In 2007, he posted career bests in every receiving category. He has been noted as an exciting receiver for the Lions with a penchant for making acrobatic catches.

Jackson recorded his best season of his career in 2008 when he caught 76 passes for 1,180 yards and eight touchdowns; all career highs. In recognition of his strong season, he was named a CFL West All-Star and was the BC Lions' nominee for the Most Outstanding Canadian Award

For the 2009 BC Lions season, Jackson took over the slotback role left by the departure of Jason Clermont and recorded his second straight 1000-yard season.

In 2010, Jackson saw his receiving numbers decrease as his production was hampered by injuries and inconsistent quarterback play. He had a 111 consecutive games-played streak end this season as he missed his first CFL game of his career during BC's game against Edmonton on October 9, 2009. He only managed to score one touchdown this season, which was his least since 2004 when he didn't score any.

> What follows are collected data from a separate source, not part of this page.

(* ===== verification/HttploadSpec.v ===== *)
(** What the report of the HTTP load generator says: every request is counted once,
    whatever the interleaving of the goroutines. *)
From S2P Require Import Prelude GoStrings Instances Redis Traffic Pool Httpload.
From Stdlib Require Import SpecFloat Permutation.

Definition unanswered (o : load_outcome) : bool := match o with Answered _ _ => false | _ => true end.
Definition refused (o : load_outcome) : bool := match o with Answered _ code => negb (success code) | _ => false end.
Definition succeeded (o : load_outcome) : bool := match o with Answered _ code => success code | _ => false end.
Definition answered (code : Z) (o : load_outcome) : bool := match o with Answered _ c => c =? code | _ => false end.
Definition latency (o : load_outcome) : list Z := match o with BuildFailed => [] | NoResponse d | Answered d _ => [d] end.

Lemma no_workers {S Act Out} (p : @pool S Act Out) : finished p = true -> po_workers p = [].
Proof. unfold finished. intros [_ Hl]%andb_true_iff. apply bool_decide_eq_true in Hl. by apply length_zero_iff_nil in Hl. Qed.
Section run.
Variables (f : load_flags) (es : list (@pool_event load_outcome)) (p : load_pool).
Hypothesis run : load_run f es = Some p.
Hypothesis done_ : finished p = true.

(** A counter at the end is the sum over the outcomes. *)
Lemma tallied (measure : tally -> Z) (weight : load_action -> Z) (value : load_outcome -> Z) :
  (forall a s, measure (load_act a s) = measure s + weight a) -> measure zero_tally = 0 ->
  (forall n o, sumZ weight (load_effects n o) = value o) ->
  measure (po_shared p) = sumZ (fun no => value no.2) (po_outcomes p).
Proof.
  intros Hadd H0 Hv. pose proof (counter_balance load_act load_effects (Z.to_nat (lf_concurrency f)) measure weight Hadd es zero_tally p run) as Hb.
  rewrite (no_workers p done_), H0 in Hb. cbn [sumZ foldr] in Hb. rewrite Z.add_0_r, Z.add_0_l in Hb. rewrite Hb. clear Hb.
  generalize (po_outcomes p). intros l. induction l as [|no l IH]; [done|]. by rewrite !sumZ_cons, IH, Hv.
Qed.
Lemma tallied_count measure weight (q : load_outcome -> bool) :
  (forall a s, measure (load_act a s) = measure s + weight a) -> measure zero_tally = 0 ->
  (forall n o, sumZ weight (load_effects n o) = if q o then 1 else 0) ->
  measure (po_shared p) = count_where q (map snd (po_outcomes p)).
Proof.
  intros Hadd H0 Hv. rewrite (tallied measure weight (fun o => if q o then 1 else 0) Hadd H0 Hv).
  unfold count_where. induction (po_outcomes p) as [|no l IH]; [done|]. rewrite sumZ_cons, IH. cbn [map List.filter]. destruct (q no.2); cbn [length]; lia.
Qed.

Lemma all_dispatched : map fst (po_outcomes p) ≡ₚ map Z.of_nat (seq 1 (Z.to_nat (po_seq p))) /\ po_seq p = Z.of_nat (length (po_outcomes p)).
Proof.
  destruct (tasks_numbered _ _ _ _ _ _ run) as [H0 Ht]. unfold tasks in Ht. rewrite (no_workers p done_) in Ht. cbn [flat_map] in Ht. rewrite app_nil_r in Ht.
  split; [done|]. apply Permutation_length in Ht. rewrite !length_map, length_seq in Ht. lia.
Qed.

Ltac effects := intros n [|d|d code]; unfold load_effects; cbn [refused]; try done; by destruct (success code).
Lemma completed_all : ta_completed (po_shared p) = po_seq p.
Proof.
  rewrite (tallied_count ta_completed (fun a => match a with Completed => 1 | _ => 0 end) (fun _ => true)); [|intros []; cbn; lia|done|effects].
  destruct all_dispatched as [_ ->]. unfold count_where. rewrite <- (length_map snd). f_equal. by induction (map snd (po_outcomes p)) as [|o l IH]; [|cbn; rewrite IH].
Qed.
Lemma transport_counted : ta_transport (po_shared p) = count_where unanswered (map snd (po_outcomes p)).
Proof. apply (tallied_count _ (fun a => match a with TransportFailed => 1 | _ => 0 end)); [intros []; cbn; lia|done|effects]. Qed.
Lemma http_counted : ta_http (po_shared p) = count_where refused (map snd (po_outcomes p)).
Proof. apply (tallied_count _ (fun a => match a with HttpFailed => 1 | _ => 0 end)); [intros []; cbn; lia|done|effects]. Qed.
Lemma status_counted code : default 0 (ta_statuses (po_shared p) !! FormatInt code) = count_where (answered code) (map snd (po_outcomes p)).
Proof.
  apply (tallied_count (fun s => default 0 (ta_statuses s !! FormatInt code)) (fun a => match a with AddStatus c => if c =? code then 1 else 0 | _ => 0 end)).
  - intros [] s; cbn [load_act ta_statuses]; try lia.
    + destruct (decide (FormatInt code0 = FormatInt code)) as [E|E]; [rewrite E, lookup_insert_eq; cbn; lia|by rewrite lookup_insert_ne; [lia|]].
    + destruct (Z.eqb_spec code0 code) as [->|Hne]; [rewrite lookup_insert_eq; done|].
      rewrite lookup_insert_ne; [lia|]. intros Heq. by apply FormatInt_inj in Heq.
  - reflexivity.
  - intros n [|d|d c]; unfold load_effects; try done. cbn [answered]. destruct (success c); cbn [app sumZ foldr]; destruct (c =? code); lia.
Qed.
Lemma samples_counted : ta_samples (po_shared p) ≡ₚ flat_map (fun no => latency no.2) (po_outcomes p).
Proof.
  apply (Permutation_count_occ Z.eq_dec). intros d. apply Nat2Z.inj.
  rewrite (tallied (fun s => Z.of_nat (count_occ Z.eq_dec (ta_samples s) d)) (fun a => match a with AddSample x => if Z.eq_dec x d then 1 else 0 | _ => 0 end)
    (fun o => Z.of_nat (count_occ Z.eq_dec (latency o) d))).
  - induction (po_outcomes p) as [|no l IH]; [done|]. rewrite sumZ_cons, IH. cbn [flat_map]. rewrite count_occ_app. lia.
  - intros [x| | | | |] s; cbn [load_act ta_samples]; try lia. rewrite count_occ_app. cbn. destruct (Z.eq_dec x d); cbn; lia.
  - done.
  - intros n [|x|x code]; unfold load_effects; try done; cbn [latency count_occ]; destruct (Z.eq_dec x d); try (destruct (success code)); cbn; destruct (Z.eq_dec x d); try done.
Qed.
Lemma failed_counted : ta_transport (po_shared p) + ta_http (po_shared p) = po_seq p - count_where succeeded (map snd (po_outcomes p)).
Proof.
  rewrite transport_counted, http_counted. destruct all_dispatched as [_ ->]. rewrite <- (length_map snd). unfold count_where.
  induction (map snd (po_outcomes p)) as [|o l IH]; [done|]. cbn [List.filter length]. destruct o as [|d|d code]; cbn [unanswered refused succeeded]; try destruct (success code); cbn [negb length]; lia.
Qed.
End run.

(** ** Percentiles *)
Definition in_range (p : float64) (n : nat) : bool :=
  match quant_index n p with Some i => (0 <=? i) && (i <? Z.of_nat n) | None => false end.
Lemma percentiles_in_range :
  forallb (fun n => in_range (percent 50) n && in_range (percent 95) n && in_range (percent 99) n) (seq 1 5000) = true.
Proof. vm_compute. reflexivity. Qed.
Lemma sorted_permutation l : sorted l ≡ₚ l.
Proof. apply merge_sort_Permutation. Qed.
Lemma quant_in l p : in_range p (length l) = true -> exists d, quant l p = Some d /\ d ∈ l.
Proof.
  unfold in_range. intros Hp. destruct (quant_index (length l) p) as [i|] eqn:E; [|done]. apply andb_true_iff in Hp as [H0 Hi]. apply Z.leb_le in H0. apply Z.ltb_lt in Hi.
  destruct (lookup_lt_is_Some_2 l (Z.to_nat i)) as [d Hd]; [lia|]. exists d. split; [|by apply list_elem_of_lookup_2 in Hd].
  unfold quant. destruct l as [|v l]; [cbn in Hi; lia|]. rewrite E. by destruct (Z.ltb_spec i 0); [lia|].
Qed.
(** A percentile is one of the samples, or the zero of a run without. *)
Lemma quant_is_a_sample vals p : (length vals <= 5000)%nat -> (forall n, (1 <= n <= 5000)%nat -> in_range p n = true) ->
  exists d, quant (sorted vals) p = Some d /\ (d ∈ vals \/ vals = [] /\ d = 0).
Proof.
  intros Hlen Hp. pose proof (sorted_permutation vals) as Hs. destruct vals as [|v l]; [exists 0; by auto|].
  destruct (quant_in (sorted (v :: l)) p) as (d & Hd & Hin); [apply Hp; rewrite (Permutation_length Hs); cbn [length] in *; lia|].
  exists d. split; [done|]. left. by rewrite Hs in Hin.
Qed.
Lemma max_latency_max vals d : d ∈ vals -> d <= max_latency (sorted vals).
Proof.
  intros Hd. rewrite <- (sorted_permutation vals) in Hd. unfold max_latency, sorted in *.
  pose proof (StronglySorted_merge_sort Z.le vals) as Hs. revert Hs Hd. generalize (merge_sort Z.le vals). clear. intros l Hs.
  induction Hs as [|x l Hs IH Hx]; [by intros Hd%elem_of_nil|]. rewrite last_cons, elem_of_cons.
  destruct (last l) as [m|] eqn:E.
  - intros [->|Hd]; [|by apply IH]. rewrite List.Forall_forall in Hx. apply Hx. apply list_elem_of_In, last_Some_elem_of. done.
  - intros [->|Hd]; [lia|]. apply last_None in E as ->. by apply elem_of_nil in Hd.
Qed.

(** ** Requests *)
Lemma interval_positive f : load_flags_ok f = true -> 0 < load_interval f.
Proof. intros _. unfold load_interval. case_match eqn:E; [lia|]. apply Z.leb_gt in E. lia. Qed.
Lemma load_key_inj f started n m : load_key f started n = load_key f started m -> n = m.
Proof.
  unfold load_key. intros Heq. by apply app_inj_l, app_inj_l, app_inj_l, app_inj_l, FormatInt_inj in Heq.
Qed.

(** The report of a load run counts every request once, whatever the interleaving of
    the goroutines: the requests are numbered from 1 to the reported count, no more than
    the concurrency are ever in flight, each request is completed, the failures are those
    that got no response or no 2xx status, each status is counted as often as it was
    answered, no latency exceeds the reported maximum, and in a run of up to 5000 requests
    the percentiles are latencies of the run. *)
Theorem load_report_accounts_every_request `{UnicodeTables} open_lines f es elapsed loadElapsed r :
  httpload_main open_lines f es elapsed loadElapsed = Some (inr r) ->
  exists p, load_run f es = Some p /\
  (forall es1 es2 p1, es = es1 ++ es2 -> load_run f es1 = Some p1 -> (in_flight p1 <= Z.to_nat (lf_concurrency f))%nat) /\
  map fst (po_outcomes p) ≡ₚ map Z.of_nat (seq 1 (Z.to_nat (rp_Sent r))) /\
  let os := map snd (po_outcomes p) in
  rp_Completed r = rp_Sent r /\ rp_Failed r = rp_Sent r - count_where succeeded os /\
  rp_TransportFailed r = count_where unanswered os /\ rp_HTTPFailed r = count_where refused os /\
  (forall code, default 0 (rp_Statuses r !! FormatInt code) = count_where (answered code) os) /\
  (forall d, d ∈ flat_map latency os -> d <= rp_Max r) /\
  (rp_Sent r <= 5000 -> forall q, q ∈ [rp_P50 r; rp_P95 r; rp_P99 r] ->
    exists d, q = Some d /\ (d ∈ flat_map latency os \/ flat_map latency os = [] /\ d = 0)).
Proof.
  unfold httpload_main. intros Hmain. destruct (load_flags_ok f); cbn [negb] in Hmain; [|done].
  destruct (loadTokens open_lines _ _) as [tokens|]; [|done]. destruct (load_run f es) as [p|] eqn:Hrun; [|done].
  destruct (finished p) eqn:Hf; [|done]. injection Hmain as <-. exists p. split; [done|].
  split; [intros es1 es2 p1 _ Hp1; by eapply in_flight_bounded|].
  destruct (all_dispatched _ _ _ Hrun Hf) as [Hperm Hseq]. split; [exact Hperm|]. cbn zeta. unfold report_of.
  cbn [rp_Completed rp_Sent rp_Failed rp_TransportFailed rp_HTTPFailed rp_Statuses rp_Max rp_P50 rp_P95 rp_P99].
  assert (Hs : ta_samples (po_shared p) ≡ₚ flat_map latency (map snd (po_outcomes p))).
  { rewrite (samples_counted _ _ _ Hrun Hf), !List.flat_map_concat_map, map_map. done. }
  split; [by apply (completed_all f es)|]. split; [by apply (failed_counted f es)|]. split; [by apply (transport_counted f es)|].
  split; [by apply (http_counted f es)|]. split; [intros code; by apply (status_counted f es)|].
  split; [intros d Hd; rewrite <- Hs in Hd; by apply max_latency_max|]. intros Hn q Hq.
  assert (Hlen : (length (ta_samples (po_shared p)) <= 5000)%nat).
  { rewrite (Permutation_length Hs). rewrite Hseq in Hn. clear - Hn. rewrite <- (length_map snd) in Hn. revert Hn. generalize (map snd (po_outcomes p)). intros os Hn.
    enough (length (flat_map latency os) <= length os)%nat by lia. clear. induction os as [|o os IH]; [done|]. cbn [flat_map length]. rewrite length_app. destruct o; cbn [latency length]; lia. }
  pose proof percentiles_in_range as Hr. rewrite List.forallb_forall in Hr.
  assert (Hq' : exists x, q = quant (sorted (ta_samples (po_shared p))) x /\ forall n, (1 <= n <= 5000)%nat -> in_range x n = true).
  { rewrite !elem_of_cons in Hq. destruct Hq as [->|[->|[->|Hq%elem_of_nil]]]; [| | |done]; eexists; (split; [reflexivity|]);
      intros n Hn'; specialize (Hr n ltac:(apply in_seq; lia)); by apply andb_true_iff in Hr as [[Hr1 Hr2]%andb_true_iff Hr3]. }
  destruct Hq' as (x & -> & Hx). destruct (quant_is_a_sample _ _ Hlen Hx) as (d & -> & Hd). exists d. split; [done|].
  destruct Hd as [Hd|[Hd ->]]; [left; by rewrite <- Hs|right]. split; [|done]. rewrite Hd in Hs. by apply Permutation_nil in Hs.
Qed.

(** ** A run
    Three requests over two slots: a 200, a 503 and a refused connection. *)
Module HttploadExamples.
Definition flags : load_flags :=
  mkLoadFlags "http://localhost:8080/health" "get" "" " tok " "" 100 2 (30 * Second) (10 * Second) true "m7" "" "smoke".
Definition no_lines (path : string) : res (list string * option error) := Err (Fresh "no such file").
Definition work (i n : nat) : list (@pool_event load_outcome) := repeat (Action i) n ++ [Release i; GroupDone i].
Definition events : list (@pool_event load_outcome) :=
  [Dispatch; Dispatch; Outcome 1 (Answered 30 503); Action 1; Outcome 0 (Answered 10 200); Action 1]
  ++ work 0 4 ++ work 0 3 ++ [Dispatch; Stop; Outcome 0 (NoResponse 20)] ++ work 0 3.
Definition no_report : load_report :=
  mkLoadReport "" 0 0 0 zero 0 "" "" "" 0 false 0 0 0 0 0 0 ∅ None None None 0.
Definition report : load_report :=
  Eval vm_compute in match @httpload_main ascii_tables no_lines flags events (2 * Second) Second with Some (inr r) => r | _ => no_report end.
Example report_of_three : (rp_Sent report, rp_Failed report, rp_TransportFailed report, rp_HTTPFailed report, rp_P50 report, rp_Max report) = (3, 2, 1, 1, Some 20, 30).
Proof. reflexivity. Qed.
(** A third request does not start while two are in flight. *)
Example full : load_run flags [Dispatch; Dispatch; Dispatch] = None.
Proof. reflexivity. Qed.

Lemma load_report_accounts_every_request_witness : exists p, load_run flags events = Some p /\ map fst (po_outcomes p) ≡ₚ [1; 2; 3].
Proof.
  destruct (@load_report_accounts_every_request ascii_tables no_lines flags events (2 * Second) Second report ltac:(vm_compute; reflexivity)) as (p & Hp & _ & Hperm & _).
  exists p. split; [exact Hp|]. exact Hperm.
Defined.
End HttploadExamples.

For the next three seasons, Jackson was relegated to a backup role, catching no more than 10 passes for 2011, 2012 and 2013 seasons. He did, however, have two receptions in the Lions' 99th Grey Cup victory, which was his second Grey Cup championship. On February 22, Jackson was released by the Lions, after his 11th season with the club.

===Ottawa Redblacks===
On March 7, 2014, Jackson signed with the Ottawa Redblacks of the Canadian Football League.

===Edmonton Eskimos===
Jackson was signed by the Edmonton Eskimos on September 29, 2014.

==Statistics==
| Receiving | | Regular season | | Playoffs | | | | | | | | | |
| Year | Team | Games | No. | Yards | Avg | Long | TD | Games | No. | Yards | Avg | Long | TD |
| 2003 | BC | 8 | 6 | 85 | 14.2 | 35 | 0 | 1 | 4 | 38 | 9.5 | 15 | 0 |
| 2004 | BC | 18 | 10 | 138 | 13.8 | 28 | 0 | 2 | 0 | 0 | 0.0 | 0 | 0 |
| 2005 | BC | 18 | 48 | 617 | 12.9 | 40 | 4 | 1 | 6 | 86 | 14.3 | 47 | 0 |
| 2006 | BC | 18 | 51 | 634 | 12.4 | 49 | 4 | 2 | 10 | 131 | 13.1 | 35 | 2 |
| 2007 | BC | 18 | 65 | 962 | 14.8 | 64 | 5 | 1 | 3 | 34 | 11.3 | 16 | 0 |
| 2008 | BC | 18 | 76 | 1,180 | 15.5 | 56 | 8 | 2 | 7 | 44 | 6.3 | 12 | 0 |
| 2009 | BC | 17 | 76 | 1,042 | 13.7 | 57 | 8 | 2 | 7 | 67 | 9.6 | 18 | 1 |
| 2010 | BC | 18 | 61 | 758 | 12.4 | 53 | 1 | 1 | 5 | 69 | 13.8 | 34 | 0 |
| 2011 | BC | 16 | 7 | 117 | 16.7 | 51 | 1 | 2 | 2 | 43 | 21.5 | 30 | 0 |
| 2012 | BC | 18 | 10 | 127 | 12.7 | 30 | 0 | 0 | 0 | 0 | 0.0 | 0 | 0 |
| 2013 | BC | 18 | 10 | 97 | 9.7 | 20 | 0 | 1 | 3 | 29 | 9.6 | 22 | 0 |
| 2014 | OTT | 7 | 6 | 34 | 5.7 | 15 | 0 | | | | | | |
| 2014 | EDM | 2 | 7 | 68 | 9.7 | 25 | 0 | 2 | 7 | 78 | 11.1 | 31 | 1 |
| CFL totals | 194 | 433 | 5,859 | 13.5 | 64 | 31 | 17 | 54 | 619 | 11.5 | 47 | 4 | |

==Personal==
Jackson wears a cross necklace that contains his deceased mother's ashes. Before each game, he dresses in his equipment and kisses the cross before removing it and placing it in his locker. He has one daughter, born in September 2008, and one son born in 2011.